Continuous efforts and investigations are underway to develop a substitutional approach to the oral consumption of drugs and medications, for which the conventional method is hypodermic injections. The idea of the transportation of drugs through transdermal routes, wherein the pharmaceutics are transported to the skin’s innermost layers, was conceptualized and has garnered significant interest from the medical community [1]. One of the cardinal advantages is the mitigation of pain when compared to that of a traditional hypodermic injection. The other facet is the needle injuries that occur when the needle breaks after being pierced into the skin due to its diminished strength, and there is scarcely any chance of side effects; this differs from one patient to another [2]. Currently, in the commercial market there is an expansive range of gel-based solutions that can be applied to transdermal routes, including ointments and patch-based kits, which are available and are ready mixed to use on skin surfaces [3]. The skin’s structural area is primarily chosen depending upon the drug opted for and the rate at which the drug needs to flow and move into that particular area [4].

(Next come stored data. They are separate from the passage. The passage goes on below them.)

(* ===== verification/Types.v ===== *)
(** * Values and errors ([internal/types])

    [Value] with its constructors, the three-way comparison [Compare], the
    structured error [TxnError], and the binary codec [EncodeValues] /
    [DecodeValues] that the WAL, the pages and the Raft snapshot use. *)

From Stdlib Require Import ZArith NArith Lia Strings.Byte Ascii String.
From Stdlib Require Import Floats.SpecFloat.
From stdpp Require Import base tactics numbers list strings.
From S2P Require Import Prelude.

(** ** errors.go *)

Inductive ErrorCode :=
| ErrDeadlock | ErrWriteConflict | ErrSerializationFailure | ErrLockTimeout
| ErrTxnAborted | ErrTxnCommitted | ErrTxnNotFound | ErrRowNotFound
| ErrDuplicateKey | ErrTableNotFound | ErrInvalidIsolation
| ErrSavepointNotFound | ErrWounded | ErrInvalidRowShape.

#[export] Instance ErrorCode_eq_dec : EqDecision ErrorCode.
Proof. solve_decision. Defined.

(** The stable strings of the constants, as they appear in JSON. *)
Definition ErrorCode_string (c : ErrorCode) : string :=
  match c with
  | ErrDeadlock => "DEADLOCK"
  | ErrWriteConflict => "WRITE_CONFLICT"
  | ErrSerializationFailure => "SERIALIZATION_FAILURE"
  | ErrLockTimeout => "LOCK_TIMEOUT"
  | ErrTxnAborted => "TXN_ABORTED"
  | ErrTxnCommitted => "TXN_COMMITTED"
  | ErrTxnNotFound => "TXN_NOT_FOUND"
  | ErrRowNotFound => "ROW_NOT_FOUND"
  | ErrDuplicateKey => "DUPLICATE_KEY"
  | ErrTableNotFound => "TABLE_NOT_FOUND"
  | ErrInvalidIsolation => "INVALID_ISOLATION"
  | ErrSavepointNotFound => "SAVEPOINT_NOT_FOUND"
  | ErrWounded => "WOUNDED"
  | ErrInvalidRowShape => "INVALID_ROW_SHAPE"
  end.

The transdermal means of transporting drugs through gels, ointments, and patches also have some hindrances in the delivery of their applications [3]. Explicitly, they have been found to be incompetent in delivering certain pharmaceutics through the deep-seated layers of the skin at a controlled rate due to the poor penetrability of the stratum corneum (SC) [5]. Therefore, multitudinous trials have been carried out to improve the penetrability of the drug using somatic methods and biochemical approaches, which have been consistently investigated from the previous decades. Chemical-based enhancers have shown good results in improvising the lipophilicity; however, the problems of skin irritability and low dosage exist [6]. There are other alternative methods, such as electrophoresis, iontophoresis [7], and the sonophoretic method [8], which disrupt the SC of the skin by suppressing the resistance capacity, preventing the penetrability of the drug. Nonetheless, the above methods are exorbitant and should meet the guideline frameworks and standards for an effective transdermal drug delivery.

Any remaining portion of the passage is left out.